- _Task to complete_:
From the data below, return all lines holding the string "None".

^^^^

(* ===================================================================== *)
(** * Observations and sample data used in the statements *)
(* ===================================================================== *)

(** A cache entry without its timestamp. *)
Definition untimed (kv : string * SliceCache.Entry) : string * SliceData :=
  (fst kv, SliceCache.data (snd kv)).

(** A [Uint8Array] of [n] zero bytes. *)
Definition zeros (n : Z) : SliceData := JS.Uint8Array (repeat 0 (Z.to_nat n)).

(** What a probe for [(f, i)] at time [now] returns and leaves behind. *)
Definition probe_outcome (f : string) (i now : Z) (c : SliceCache.t)
    (r : option SliceData * SliceCache.t) : Prop :=
  (* the cached slice, or [undefined] *)
  fst r = option_map SliceCache.data (SliceCache.peek f i c)
  (* the same keys with the same slices, in the same order *)
  /\ map untimed (SliceCache.cache (snd r)) = map untimed (SliceCache.cache c)
  /\ SliceCache.currentSizeMB (snd r) = SliceCache.currentSizeMB c
  (* on a hit the entry keeps its slice and is stamped [now] *)
  /\ (forall e,
        SliceCache.peek f i c = Some e ->
        SliceCache.peek f i (snd r)
        = Some {| SliceCache.data := SliceCache.data e;
                  SliceCache.lastAccess := now |})
  (* a miss leaves the cache as it is *)
  /\ (SliceCache.peek f i c = None -> snd r = c)
  (* every other entry keeps its timestamp *)
  /\ (forall f' i',
        SliceCache.getKey f' i' <> SliceCache.getKey f i ->
        SliceCache.peek f' i' (snd r) = SliceCache.peek f' i' c)
  (* the stamped entry is passed over by the next eviction when another
     entry is older than [now] *)
  /\ (forall e k' e',
        SliceCache.peek f i c = Some e ->
        In (k', e') (SliceCache.cache c) -> k' <> SliceCache.getKey f i ->
        SliceCache.lastAccess e' < now ->
        SliceCache.peek f i (SliceCache.evictLRU (snd r))
        = Some {| SliceCache.data := SliceCache.data e;
                  SliceCache.lastAccess := now |})
  (* and it is the one evicted when no entry before it in the order of the
     [Map] is as old as [now] and no entry after it is older *)
  /\ (forall e pre post,
        SliceCache.cache c = pre ++ (SliceCache.getKey f i, e) :: post ->
        (forall k' e', In (k', e') pre -> now < SliceCache.lastAccess e') ->
        (forall k' e', In (k', e') post -> now <= SliceCache.lastAccess e') ->
        SliceCache.peek f i (SliceCache.evictLRU (snd r)) = None).

(** The writes into [results], one per resolved read. *)
Definition store_all {A : Type} (v : Z -> option A) (ts : list Z)
    (results : list (option A)) : list (option A) :=
  fold_left (fun results t => <[Z.to_nat t := v t]> results) ts results.

(** "Input value [i] is non-zero", the specification's gloss of the test
    [if (data[i])]: the element exists and is not a zero.  [NaN] is not a
    zero. *)
Definition nonzero_at (a : JS.TypedArray) (i : Z) : bool :=
  if i <? 0 then false
  else
    match a with
    | JS.Int8Array l | JS.Uint8Array l | JS.Int16Array l
    | JS.Uint16Array l | JS.Int32Array l | JS.Uint32Array l =>
        match nth_error l (Z.to_nat i) with
        | Some z => negb (z =? 0)
        | None => false
        end
    | JS.Float32Array l | JS.Float64Array l =>
        match nth_error l (Z.to_nat i) with
        | Some (S754_zero _) => false
        | Some _ => true
        | None => false
        end
    end.

(** The four decoded representations of the specification. *)
Inductive Representation : Type :=
| Uint8PerCell
| BitPacked
| Int16PerCell
| Float32PerCell.

(** The policy table of the specification: variable kind to
    representation. *)
Definition representation_of (dataVarName : string) : Representation :=
  if String.eqb dataVarName "illumination" then Uint8PerCell
  else if String.eqb dataVarName "orbiter_visibility" then Uint8PerCell
  else if String.eqb dataVarName "dte_visibility" then BitPacked
  else if String.eqb dataVarName "night_flag" then BitPacked
  else if String.eqb dataVarName "darkness_duration" then Int16PerCell
  else Float32PerCell.

(** [s] holds [cells] cells in representation [r]: it is an array of the
    element type, with elements the type can hold, and has one element for
    each cell or, bit-packed, one byte for every eight cells. *)
Definition represents (r : Representation) (cells : Z) (s : SliceData) : bool :=
  JS.well_formed s
  && match r, s with
     | Uint8PerCell, JS.Uint8Array _
     | Int16PerCell, JS.Int16Array _
     | Float32PerCell, JS.Float32Array _ => JS.length s =? cells
     | BitPacked, JS.Uint8Array _ => JS.length s =? (cells + 7) / 8
     | _, _ => false
     end.

(** [raw] already has the element type of the per-cell representation [r]. *)
Definition already_in (r : Representation) (raw : JS.TypedArray) : bool :=
  match r, raw with
  | Uint8PerCell, JS.Uint8Array _ => true
  | Int16PerCell, JS.Int16Array _ => true
  | Float32PerCell, JS.Float32Array _ => true
  | _, _ => false
  end.

(** The arrays whose elements are tested for the bits as they are; the
    elements of any other array are first rounded to 32-bit float. *)
Definition packed_directly (raw : JS.TypedArray) : bool :=
  match raw with
  | JS.Float32Array _ | JS.Int8Array _ | JS.Uint8Array _ => true
  | _ => false
  end.

(** Bit [i mod 8] of byte [i / 8] of a bit-packed slice. *)
Definition bit_at (s : SliceData) (i : Z) : bool :=
  match s with
  | JS.Uint8Array bytes => Z.testbit (nth (Z.to_nat (i / 8)) bytes 0) (i mod 8)
  | _ => false
  end.

(** [s] holds the elements of [raw] converted one by one to the
    representation [r]: truncated and reduced modulo [2^8] or [2^16], rounded
    to 32-bit float, or, bit-packed, reduced to their truthiness. *)
Definition converted (r : Representation) (raw : JS.TypedArray) (s : SliceData)
  : Prop :=
  match r with
  | Uint8PerCell =>
      forall i, JS.at_index s i
                = option_map (fun v => JS.number_of_Z (JS.ToUint8 v)) (JS.at_index raw i)
  | Int16PerCell =>
      forall i, JS.at_index s i
                = option_map (fun v => JS.number_of_Z (JS.ToInt16 v)) (JS.at_index raw i)
  | Float32PerCell =>
      forall i, JS.at_index s i
                = option_map (fun v => JS.number_of_float32 (JS.fround v))
                    (JS.at_index raw i)
  | BitPacked =>
      forall i, 0 <= i < JS.length raw ->
        bit_at s i
        = if packed_directly raw then JS.truthy_at raw i
          else match JS.at_index raw i with
               | Some v => JS.truthy (JS.fround v)
               | None => false
               end
  end.

(** Every slice cached under [fileId] holds [cells] cells in representation
    [r]. *)
Definition cached_in (r : Representation) (cells : Z) (fileId : string)
    (c : SliceCache.t) : Prop :=
  forall (i : Z) (e : SliceCache.Entry),
    SliceCache.peek fileId i c = Some e ->
    represents r cells (SliceCache.data e) = true.

(* ===================================================================== *)
(** * A flat file of little-endian 32-bit integers *)
(* ===================================================================== *)

(** An instance of the imports of [NpyLazyDataset], used to run the
    statements about it on concrete files.  A file and a buffer are lists of
    bytes; the element type is the NPY type ['<i4']. *)
Module Int32File.

Definition int32_of_bytes (b0 b1 b2 b3 : Z) : Z :=
  let u := b0 + 256 * b1 + 65536 * b2 + 16777216 * b3 in
  if u <? 2147483648 then u else u - 4294967296.

Fixpoint decode (bytes : list Z) : list Z :=
  match bytes with
  | b0 :: b1 :: b2 :: b3 :: rest => int32_of_bytes b0 b1 b2 b3 :: decode rest
  | _ => []
  end.

(** Modelled from the spec: [readFileRange] is declared in
    [streamingFileReader], which is not embedded here.  Section 6 gives it as
    [readRange(sourceHandle, offsetBytes, lengthBytes) -> rawBytes]; over a
    browser [File] a range that reaches past the end yields the bytes that
    exist. *)
Definition readFileRange (file : list Z) (offset len : Z) : Result unit (list Z) :=
  Return (take (Z.to_nat len) (drop (Z.to_nat offset) file)).

(** Modelled from the spec: [createTypedArray] is declared in
    [streamingFileReader], which is not embedded here.  It decodes the bytes
    read into a typed array of the element type of the header. *)
Definition createTypedArray (buffer : list Z) (dataType : unit)
  : Result unit JS.TypedArray :=
  Return (JS.Int32Array (decode buffer)).

(** Modelled from the spec: [loadNpyTimeSlice] is declared in
    [streamingNpyParser], which is not embedded here.  By section 4.3, slice
    [t] of a time-major file is the contiguous run of [height * width]
    elements that starts at [dataOffset + t * height * width * elementSize];
    exactly that range is read and decoded. *)
Definition loadNpyTimeSlice (file : list Z)
    (md : NpyLazyDataset.StreamingNpyMetadata unit) (timeIndex : Z)
  : Result unit JS.TypedArray :=
  let sliceBytes :=
    NpyLazyDataset.height md * NpyLazyDataset.width md
    * NpyLazyDataset.bytesPerValue md in
  match readFileRange file (NpyLazyDataset.headerSize md + timeIndex * sliceBytes)
                      sliceBytes with
  | Throw e => Throw e
  | Return buffer => createTypedArray buffer (NpyLazyDataset.dataType md)
  end.

Definition io : NpyLazyDataset.Imports unit (list Z) (list Z) unit :=
  {| NpyLazyDataset.loadNpyTimeSlice := loadNpyTimeSlice;
     NpyLazyDataset.readFileRange := readFileRange;
     NpyLazyDataset.createTypedArray := createTypedArray |}.

(** A dataset over [file], whose data start after [headerSize] bytes. *)
Definition dataset_at (headerSize : Z) (file : list Z) (time height width : Z)
    (fileId : string) : NpyLazyDataset.t (list Z) unit :=
  {| NpyLazyDataset.file := file;
     NpyLazyDataset.metadata :=
       {| NpyLazyDataset.time := time;
          NpyLazyDataset.height := height;
          NpyLazyDataset.width := width;
          NpyLazyDataset.headerSize := headerSize;
          NpyLazyDataset.bytesPerValue := 4;
          NpyLazyDataset.dataType := tt |};
     NpyLazyDataset.fileId := fileId |}.

(** A dataset over [file] with no header. *)
Definition dataset (file : list Z) (time height width : Z) (fileId : string)
  : NpyLazyDataset.t (list Z) unit :=
  dataset_at 0 file time height width fileId.

(** The 32-bit integers the file holds after its header, in order. *)
Definition elements (headerSize : Z) (file : list Z) : list Z :=
  decode (drop (Z.to_nat headerSize) file).

End Int32File.

(** No [":"] occurs in the string. *)
Fixpoint colon_free (s : string) : bool :=
  match s with
  | EmptyString => true
  | String a s' => negb (Ascii.eqb a ":") && colon_free s'
  end.

(* ===================================================================== *)
(** * [interface ILazyDataset]: calls on datasets that share the cache *)
(* ===================================================================== *)

Module Session.
Section Calls.
Context {E File ArrayBuffer DataType : Type} {errors : JS.Errors E}.
Variable io : NpyLazyDataset.Imports E File ArrayBuffer DataType.

(** An [ILazyDataset]: an object of one of the two classes that implement
    the interface. *)
Inductive Dataset : Type :=
| NetCDF (ds : NetCDFLazyDataset.t E)
| Npy (ds : NpyLazyDataset.t File DataType).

^^^^

- _Answer_:
  /\ (SliceCache.peek f i c = None -> snd r = c)
        SliceCache.peek f i (SliceCache.evictLRU (snd r)) = None).
        | None => false
        | None => false
               | None => false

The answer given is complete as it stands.